§ THE PROBLEM:
Which lines below mention "Hlive"? Pick each one out.

** Opening DATA EXTRACT block **

Lemma step_put_ok now c t hub fl vs id t' :
  PutLogChunk now c t = (id, t') → world_ok (mkWorld t hub fl vs) → world_ok (mkWorld t' hub (with_chunk_id id c :: fl) vs).
Proof.
  intros Hp Hw. destruct Hw as [Ht [Hnd Hb] Hsubs Hviews]. simpl in *.
  destruct (PutLogChunk_ok _ _ _ _ _ Hp Ht) as (Ht' & -> & Hn). split; simpl; [done| |done|].
  - rewrite Hn. split.
    + csimpl. constructor; [|done]. intros (d & Heq & Hd)%list_elem_of_fmap.
      rewrite Forall_forall in Hb. specialize (Hb d Hd). simpl in Heq. lia.
    + constructor; [simpl; lia|]. eapply Forall_impl; [exact Hb|]. simpl. intros. lia.
  - intros v vw Hv. destruct (Hviews v vw Hv) as (listed & live & Hok). rewrite Hn.
    exists listed, live. by apply new_chunk_ok.
Qed.
Lemma step_publish_ok c t hub fl1 fl2 vs :
  world_ok (mkWorld t hub (fl1 ++ c :: fl2) vs) → world_ok (mkWorld t (publish (chunk_key c) c hub) (fl1 ++ fl2) vs).
Proof.
  intros Hw. destruct Hw as [Ht [Hnd Hb] Hsubs Hviews]. simpl in *.
  assert (Hsub : fl1 ++ fl2 ⊆+ fl1 ++ c :: fl2) by (apply submseteq_skips_l; by apply submseteq_cons).
  split; simpl; [done| | |].
  - split; [by eapply NoDup_ids_submseteq|by eapply Forall_submseteq].
  - intros key subs v ch Hk Hs. destruct (publish_subs _ _ _ _ _ _ _ Hk Hs) as (subs' & ch' & ? & ?). by eapply Hsubs.
  - intros v vw Hv. destruct (Hviews v vw Hv) as (listed & live & Hok). exists listed, live.
    destruct (chan_publish (chunk_key c) c hub (viewer_key vw) v) as [->|[_ ->]]; eapply view_submseteq; try exact Hok.
    + by do 2 apply submseteq_skips_l.
    + apply submseteq_skips_l. rewrite <- (assoc_L (++)). simpl. by rewrite Permutation_middle.
Qed.
Lemma step_open_ok v name version after t hub fl vs :
  vs !! v = None → world_ok (mkWorld t hub fl vs) →
  world_ok (mkWorld t hub fl (<[v := mkViewer name version after [] Opened]> vs)).
Proof.
  intros Hv Hw. pose proof Hw as [Ht [Hnd Hb] Hsubs Hviews]. simpl in *. split; simpl; [done|done| |].
  - intros key subs v' ch Hh Hs. apply (subs_update (mkWorld t hub fl vs) key subs v' ch v _ Hw Hh Hs).
    intros ->. destruct (Hsubs _ _ _ _ Hh Hs) as (? & ? & _). congruence.
  - apply (views_update (mkWorld t hub fl vs) hub v _ Hw); [done|]. exists [], [].
    rewrite (not_subscribed _ _ _ Hw) by (simpl; intros; congruence). split; simpl; try done; constructor.
Qed.
Lemma step_list_ok v vw tail limit t hub fl vs :
  vs !! v = Some vw → vw_phase vw = Opened → world_ok (mkWorld t hub fl vs) →
  world_ok (mkWorld t hub fl
    (<[v := view_page (chunk_page tail (vw_name vw) (vw_version vw) (vw_after vw) limit t) vw]> vs)).
Proof.
  intros Hv Hp Hw. pose proof Hw as [Ht [Hnd Hb] Hsubs Hviews]. simpl in *.
  set (page := chunk_page tail (vw_name vw) (vw_version vw) (vw_after vw) limit t).
  split; simpl; [done|done| |].
  - intros key subs v' ch Hh Hs. apply (subs_update (mkWorld t hub fl vs) key subs v' ch v _ Hw Hh Hs).
    intros ->. destruct (Hsubs _ _ _ _ Hh Hs) as (? & ? & _ & ?). congruence.
  - apply (views_update (mkWorld t hub fl vs) hub v _ Hw); [done|]. exists page, [].
    assert (Hsorted : StronglySorted by_ids page)
      by (eapply StronglySorted_sublist; [apply chunk_page_sublist|apply (to_sorted _ Ht)]).
    rewrite (not_subscribed _ _ _ Hw) by (simpl; intros; congruence).
    destruct (Hviews v vw Hv) as (listed & live & Hok).
    assert (Hsent : vw_sent vw = []).
    { rewrite (vo_sent _ _ _ _ _ _ Hok), (vo_opened _ _ _ _ _ _ Hok Hp), (vo_early _ _ _ _ _ _ Hok); [done|]. rewrite Hp. set_solver. }
    assert (Hold : Forall (λ c, lc_ID c < ct_next t) page).
    { apply Forall_forall. intros c Hc. pose proof (to_below _ Ht) as Hbelow. rewrite Forall_forall in Hbelow.
      apply Hbelow. eapply elem_of_sublist; [exact Hc|apply chunk_page_sublist]. }
    split; simpl; [by rewrite Hsent, app_nil_r|by apply by_ids_NoDup|done| |done|done|done|done|done].
    destruct (last page) as [c|] eqn:Hl; [by apply by_ids_last|]. apply last_None in Hl. by rewrite Hl.
Qed.
Lemma step_subscribe_ok v vw t hub fl vs :
  vs !! v = Some vw → vw_phase vw = Listed → world_ok (mkWorld t hub fl vs) →
  world_ok (mkWorld t (subscribe (viewer_key vw) v hub) fl (<[v := view_subscribed vw]> vs)).
Proof.
  intros Hv Hp Hw. pose proof Hw as [Ht [Hnd Hb] Hsubs Hviews]. simpl in *.
  split; simpl; [done|done| |].
  - intros key subs v' ch. unfold subscribe. rewrite lookup_insert. case_decide as Hk.
    + intros [= <-]. rewrite lookup_insert. case_decide as Hv'.
      * intros _. subst. exists (view_subscribed vw). by rewrite lookup_insert_eq.
      * destruct (hub !! viewer_key vw) as [subs|] eqn:Hh; [|simpl; by rewrite lookup_empty]. simpl. intros Hs. subst.
        by apply (subs_update (mkWorld t hub fl vs) _ subs v' ch v _ Hw Hh Hs).
    + intros Hh Hs. apply (subs_update (mkWorld t hub fl vs) key subs v' ch v _ Hw Hh Hs).
      intros ->. destruct (Hsubs _ _ _ _ Hh Hs) as (? & ? & _ & ?). congruence.
  - apply (views_update (mkWorld t hub fl vs) _ v _ Hw); unfold subscribe.
    + intros key v' Hne. rewrite (chan_insert _ _ _ _ _ _ _ eq_refl). by rewrite decide_False by (by intros [_ ?]).
    + rewrite (chan_insert _ _ _ _ _ _ _ eq_refl), decide_True by done.
      destruct (Hviews v vw Hv) as (listed & live & Hok). rewrite (not_subscribed _ _ _ Hw) in Hok by (simpl; intros; congruence).
      exists listed, live. assert (live = []) as -> by (apply (vo_early _ _ _ _ _ _ Hok); rewrite Hp; set_solver).
      destruct Hok. by split.
Qed.
Lemma step_receive_ok v vw subs c ch t hub fl vs :
  vs !! v = Some vw → vw_phase vw = Subscribed → hub !! viewer_key vw = Some subs → subs !! v = Some (c :: ch) →
  world_ok (mkWorld t hub fl vs) →
  world_ok (mkWorld t (<[viewer_key vw := <[v := ch]> subs]> hub) fl (<[v := view_live c vw]> vs)).
Proof.
  intros Hv Hp Hh Hc Hw. pose proof Hw as [Ht [Hnd Hb] Hsubs Hviews]. simpl in *.
  assert (Hdef : default ∅ (hub !! viewer_key vw) = subs) by by rewrite Hh.
  split; simpl; [done|done| |].
  - intros key subs' v' ch'. rewrite lookup_insert. case_decide as Hk.
    + intros [= <-]. rewrite lookup_insert. case_decide as Hv'.
      * intros _. subst key v'. exists (view_live c vw). by rewrite lookup_insert_eq.
      * intros Hs. subst key. by apply (subs_update (mkWorld t hub fl vs) _ subs v' ch' v _ Hw Hh Hs).
    + intros Hh' Hs. apply (subs_update (mkWorld t hub fl vs) key subs' v' ch' v _ Hw Hh' Hs).
      intros ->. destruct (Hsubs _ _ _ _ Hh' Hs) as (? & ? & ? & _). congruence.
  - apply (views_update (mkWorld t hub fl vs) _ v _ Hw).
    + intros key v' Hne. rewrite (chan_insert _ _ _ _ _ _ _ Hdef). by rewrite decide_False by (by intros [_ ?]).
    + rewrite (chan_insert _ _ _ _ _ _ _ Hdef), decide_True by done.
      destruct (Hviews v vw Hv) as (listed & live & Hok).
      assert (Hq : chan hub (viewer_key vw) v = c :: ch) by (unfold chan; rewrite Hh; simpl; by rewrite Hc).
      rewrite Hq in Hok. destruct Hok as [Hsent Hl Hold Ha Hlive Honce Hbelow Hopen Hearly]. unfold view_live.
      case_decide as Hid.
      * exists listed, live. split; simpl; try done.
        -- eapply NoDup_ids_submseteq; [|exact Honce]. apply submseteq_skips_l. by apply submseteq_cons.
        -- eapply Forall_submseteq; [|exact Hbelow]. apply submseteq_skips_l. by apply submseteq_cons.
      * exists listed, (live ++ [c]). split; simpl; try done.
        -- by rewrite Hsent, (assoc_L (++)).
        -- apply Forall_app. split; [done|]. repeat constructor. lia.
        -- by rewrite <- (assoc_L (++)).
        -- by rewrite <- (assoc_L (++)).
        -- rewrite Hp. set_solver.
Qed.
Lemma step_leave_ok v vw t hub fl vs :
  vs !! v = Some vw → vw_phase vw = Subscribed → world_ok (mkWorld t hub fl vs) →
  world_ok (mkWorld t (unsubscribe (viewer_key vw) v hub) fl (<[v := view_gone vw]> vs)).
Proof.
  intros Hv Hp Hw. pose proof Hw as [Ht [Hnd Hb] Hsubs Hviews]. simpl in *.
  split; simpl; [done|done| |].
  - intros key subs v' ch Hh Hs.
    assert (Hch : chan (unsubscribe (viewer_key vw) v hub) key v' = ch) by (unfold chan; rewrite Hh; simpl; by rewrite Hs).
    assert (Hold : ∃ subs', hub !! key = Some subs' ∧ subs' !! v' = Some ch ∧ ¬ (key = viewer_key vw ∧ v' = v)).
    { clear Hch. unfold unsubscribe in Hh. destruct (hub !! viewer_key vw) as [subs0|] eqn:Hh0.
      - destruct (decide (key = viewer_key vw)) as [->|Hk].
        + case_decide as Hd; [by rewrite lookup_delete_eq in Hh|]. rewrite lookup_insert_eq in Hh. simplify_eq.
          rewrite lookup_delete in Hs. case_decide; [done|]. exists subs0. split_and!; [done|done|intros [_ ?]; congruence].
        + exists subs. split_and!; [|done|by intros [? _]].
          case_decide; [by rewrite lookup_delete_ne in Hh|by rewrite lookup_insert_ne in Hh].
      - exists subs. split_and!; [done|done|]. intros [-> _]. congruence. }
    destruct Hold as (subs' & Hh' & Hs' & Hne). destruct (decide (v' = v)) as [->|Hv'].
    + destruct (Hsubs _ _ _ _ Hh' Hs') as (vw' & ? & ? & _). simplify_eq. by destruct Hne.
    + by apply (subs_update (mkWorld t hub fl vs) key subs' v' ch v _ Hw Hh' Hs').
  - apply (views_update (mkWorld t hub fl vs) _ v _ Hw).
    + intros key v' Hne. rewrite chan_unsubscribe. by rewrite decide_False by (by intros [_ ?]).
    + rewrite chan_unsubscribe, decide_True by done. destruct (Hviews v vw Hv) as (listed & live & Hok).
      exists listed, live. destruct Hok as [Hsent Hl Hold Ha Hlive Honce Hbelow Hopen Hearly]. split; simpl; try done.
      * eapply NoDup_ids_submseteq; [|exact Honce]. apply submseteq_skips_l. by apply submseteq_inserts_l.
      * eapply Forall_submseteq; [|exact Hbelow]. apply submseteq_skips_l. by apply submseteq_inserts_l.
      * set_solver.
Qed.
Lemma step_ok w w' : step w w' → world_ok w → world_ok w'.
Proof.
  intros [] Hw; eauto using step_put_ok, step_publish_ok, step_open_ok, step_list_ok, step_subscribe_ok,
    step_receive_ok, step_leave_ok.
  destruct Hw as [Ht Hfl Hsubs Hviews]. simpl in *. destruct (TrimLogChunks_ok name version max t Ht) as [Ht' Hn].
  split; simpl; rewrite ?Hn; done.
Qed.
Lemma no_logs_ok : world_ok no_logs.
Proof. split; simpl; [split; constructor|split; constructor|..]; intros *; by rewrite lookup_empty. Qed.
Lemma reachable_ok w w' : rtc step w w' → world_ok w → world_ok w'.
Proof. induction 1; eauto using step_ok. Qed.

** Closing DATA EXTRACT block **

§ RESULT OF THIS TASK:
      rewrite Hq in Hok. destruct Hok as [Hsent Hl Hold Ha Hlive Honce Hbelow Hopen Hearly]. unfold view_live.
      exists listed, live. destruct Hok as [Hsent Hl Hold Ha Hlive Honce Hbelow Hopen Hearly]. split; simpl; try done.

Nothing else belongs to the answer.